We ought to focus on what gap Arc is really meant to fill: quick prototyping, and easy deployment of applications. It is not designed to crunch numbers at the speed of light, or cure cancer. Web applications simply don't need the kind of speed that C et al. do. If they did, we wouldn't be using Python or Ruby either.
We should focus on improving what Arc does, rather than trying to morph it into the behemoth Swiss Army knife that is Common Lisp.
Not to discourage you from your own pursuits regarding this, but I think as a whole, the Arc community would be better off putting its focus elsewhere.
I can't speak for the whole of "the Arc community" any more than you can, but...
I'm not trying to turn Arc into Common Lisp, I'm advocating making Arc fast.
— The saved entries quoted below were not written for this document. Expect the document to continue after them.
(** ** The frame tilted to the cutoff *)

Lemma s_cut_sq : s_cut * s_cut = 1 - c_cut * c_cut.
Proof. unfold s_cut. apply sqrt_sqrt. unfold c_cut, tol_R. lra. Qed.

Lemma s_cut_bounds : 1 / 10 ^ 8 < s_cut < 1 / 10 ^ 7.
Proof.
  assert (H := s_cut_sq). assert (0 <= s_cut) by apply sqrt_pos.
  unfold c_cut, tol_R in H. split; nra.
Qed.

Lemma tilt_magnitudes :
  MAGNITUDE tilt_e1 = 10 /\ MAGNITUDE tilt_e2 = 5 /\ MAGNITUDE tilt_e3 = 5.
Proof.
  assert (Hs := s_cut_sq).
  repeat split; apply MAGNITUDE_R; cbn; lra.
Qed.

Lemma tilt_valid : valid_obb tilt_e1 tilt_e2 tilt_e3.
Proof.
  assert (Hs := s_cut_sq).
  unfold valid_obb, VDOT, MAGSQ, tilt_e1, tilt_e2, tilt_e3. cbn.
  repeat split; lra.
Qed.

(** Evaluation on the tilted frame: the magnitudes, then linear arithmetic
    in [s_cut] between its bounds. *)
Ltac tilt_eval :=
  let Hs := fresh "Hs" in let Hb := fresh "Hb" in
  assert (Hs := s_cut_sq); assert (Hb := s_cut_bounds);
  destruct tilt_magnitudes as (M1 & M2 & M3);
  sat_unfold; mag_units; try mag 0%Z 0%Z 2%Z 2;
  rewrite ?M1, ?M2, ?M3;
  unfold tilt_e1, tilt_e2, tilt_e3; sat_ops; unfold c_cut, tol_R in *;
  rabs_eval; cmp_eval.

(** ** Rotation by a quarter turn *)

Lemma rot_z90_ivect (x y z : Z) :
  mat_apply rot_z90 (ivect x y z) = ivect (- y) x z.
Proof.
  unfold mat_apply, rot_z90, ivect, VDOT. cbn. rewrite opp_IZR. f_equal; ring.
Qed.

Lemma rot_z90_rotation : is_rotation rot_z90.
Proof. unfold is_rotation, rot_z90, mat_det, VDOT. cbn. repeat split; ring. Qed.

(** ** bg_sat_abb_obb is a conservative test in exact arithmetic *)

Lemma Rabs_mult_le (x y X Y : R) : Rabs x <= X -> Rabs y <= Y -> Rabs (x * y) <= X * Y.
Proof.
  intros Hx Hy. rewrite Rabs_mult.
  assert (0 <= Rabs x) by apply Rabs_pos. assert (0 <= Rabs y) by apply Rabs_pos.
  nra.
Qed.

Lemma Rabs_le_inv (x y : R) : Rabs x <= y -> - y <= x <= y.
Proof. unfold Rabs. destruct (Rcase_abs x); lra. Qed.

Lemma sq_sum_zero (x y z : R) : x * x + y * y + z * z = 0 -> x = 0 /\ y = 0 /\ z = 0.
Proof. intros H. repeat split; nra. Qed.

Lemma det_sq_gram (a b c : vect_t R) :
  VDOT (vcross a b) c * VDOT (vcross a b) c =
  VDOT a a * (VDOT b b * VDOT c c - VDOT b c * VDOT b c)
  - VDOT a b * (VDOT a b * VDOT c c - VDOT b c * VDOT a c)
  + VDOT a c * (VDOT a b * VDOT b c - VDOT b b * VDOT a c).
Proof. unfold VDOT, vcross. cbn. ring. Qed.

Lemma cross_orthonormal (a b c : vect_t R) :
  orthonormal a b c ->
  let s := VDOT (vcross a b) c in
  (s = 1 \/ s = -1) /\
  vX (vcross a b) = s * vX c /\ vY (vcross a b) = s * vY c /\ vZ (vcross a b) = s * vZ c.
Proof.
  intros (Haa & Hbb & Hcc & Hab & Hac & Hbc) s.
  assert (Hs : s * s = 1).
  { unfold s. rewrite det_sq_gram, Haa, Hbb, Hcc, Hab, Hac, Hbc. ring. }
  assert (Hw : VDOT (vcross a b) (vcross a b) = 1).
  { transitivity (VDOT a a * VDOT b b - VDOT a b * VDOT a b).
    - unfold VDOT, vcross. cbn. ring.
    - rewrite Haa, Hbb, Hab. ring. }
  split.
  - assert ((s - 1) * (s + 1) = 0) by lra.
    destruct (Rmult_integral _ _ H); [left | right]; lra.
  - assert (H0 : (vX (vcross a b) - s * vX c) * (vX (vcross a b) - s * vX c)
                + (vY (vcross a b) - s * vY c) * (vY (vcross a b) - s * vY c)
                + (vZ (vcross a b) - s * vZ c) * (vZ (vcross a b) - s * vZ c) = 0).
    { transitivity (VDOT (vcross a b) (vcross a b)
                    - 2 * s * VDOT (vcross a b) c + s * s * VDOT c c).
      - unfold VDOT. cbn. ring.
      - fold s. rewrite Hw, Hcc. nra. }
    destruct (sq_sum_zero _ _ _ H0) as (Hx & Hy & Hz).
    repeat split; lra.
Qed.

Lemma orthonormal_rot (a b c : vect_t R) : orthonormal a b c -> orthonormal b c a.
Proof.
  intros (Haa & Hbb & Hcc & Hab & Hac & Hbc).
  unfold orthonormal. rewrite (VDOT_comm c a), (VDOT_comm b a). tauto.
Qed.

(** Components of the cross products of an orthonormal frame, up to sign. *)
Lemma abs_cross (a b c : vect_t R) :
  orthonormal a b c ->
  forall i : nat,
    Rabs (vcross a b).[i] = Rabs c.[i] /\
    Rabs (vcross b c).[i] = Rabs a.[i] /\
    Rabs (vcross c a).[i] = Rabs b.[i].
Proof.
  intros H i.
  assert (K : forall u v w, orthonormal u v w -> Rabs (vcross u v).[i] = Rabs w.[i]).
  { intros u v w Ho. destruct (cross_orthonormal _ _ _ Ho) as (Hs & Hx & Hy & Hz).
    cbv zeta in *. set (s := VDOT (vcross u v) w) in *.
    assert (Ha : Rabs s = 1)
      by (destruct Hs as [-> | ->]; unfold Rabs; destruct Rcase_abs; lra).
    destruct i as [|[|i]]; cbn [vidx];
      rewrite ?Hx, ?Hy, ?Hz, Rabs_mult, Ha; ring. }
  repeat split; apply K; auto using orthonormal_rot.
Qed.

Lemma MAGSQ_nonneg (v : vect_t R) : 0 <= MAGSQ v.
Proof.
  unfold MAGSQ. sat_ops.
  assert (Hx := Rle_0_sqr (vX v)). assert (Hy := Rle_0_sqr (vY v)).
  assert (Hz := Rle_0_sqr (vZ v)). unfold Rsqr in *. lra.
Qed.

Lemma MAGNITUDE_sq (v : vect_t R) : MAGNITUDE v * MAGNITUDE v = MAGSQ v.
Proof. unfold MAGNITUDE, fsqrt, fastf_R. apply sqrt_sqrt, MAGSQ_nonneg. Qed.

Lemma MAGNITUDE_pos (v : vect_t R) : MAGSQ v <> 0 -> 0 < MAGNITUDE v.
Proof.
  intros H. unfold MAGNITUDE, fsqrt, fastf_R. apply sqrt_lt_R0.
  destruct (MAGSQ_nonneg v) as [Hlt | Heq]; [exact Hlt | now elim H].
Qed.

Lemma VDOT_VUNITIZE (u v : vect_t R) :
  MAGSQ u <> 0 -> MAGSQ v <> 0 ->
  VDOT (VUNITIZE u) (VUNITIZE v) = VDOT u v / (MAGNITUDE u * MAGNITUDE v).
Proof.
  intros Hu Hv. apply MAGNITUDE_pos in Hu, Hv.
  sat_unfold. sat_ops. field. split; lra.
Qed.

Lemma VUNITIZE_unit (u : vect_t R) : MAGSQ u <> 0 -> VDOT (VUNITIZE u) (VUNITIZE u) = 1.
Proof.
  intros Hu. rewrite VDOT_VUNITIZE by assumption.
  replace (VDOT u u) with (MAGSQ u) by reflexivity.
  rewrite <- MAGNITUDE_sq. apply MAGNITUDE_pos in Hu. sat_ops. field. lra.
Qed.

Lemma valid_obb_orthonormal (e1 e2 e3 : vect_t R) :
  valid_obb e1 e2 e3 -> orthonormal (VUNITIZE e1) (VUNITIZE e2) (VUNITIZE e3).
Proof.
  intros (H12 & H13 & H23 & H1 & H2 & H3). unfold orthonormal.
  rewrite !VUNITIZE_unit by assumption.
  rewrite !VDOT_VUNITIZE by assumption.
  rewrite H12, H13, H23. unfold Rdiv. rewrite !Rmult_0_l. tauto.
Qed.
There's a difference.
CL was a behemoth because it was a union by committee of all the cruft in every popular Lisp dialect circa 1980. One of Arc's goals is to design from a clean slate. There is not a pressure to conform to bad or inconsistent decisions of the past. None of that has anything to do with performance.
The question becomes: Do we want to make a real general purpose language, or do we want Arc to become "yet another scripting language"?
This is a long term question. We may not need a compiler tomorrow, but I'm not ready to say for the long haul: "Arc is for exploratory programming and rapid prototyping. It will never scale. You shouldn't write ray tracers in it, or image processing, or games. It's fine for web apps -- unless they get allot of traffic."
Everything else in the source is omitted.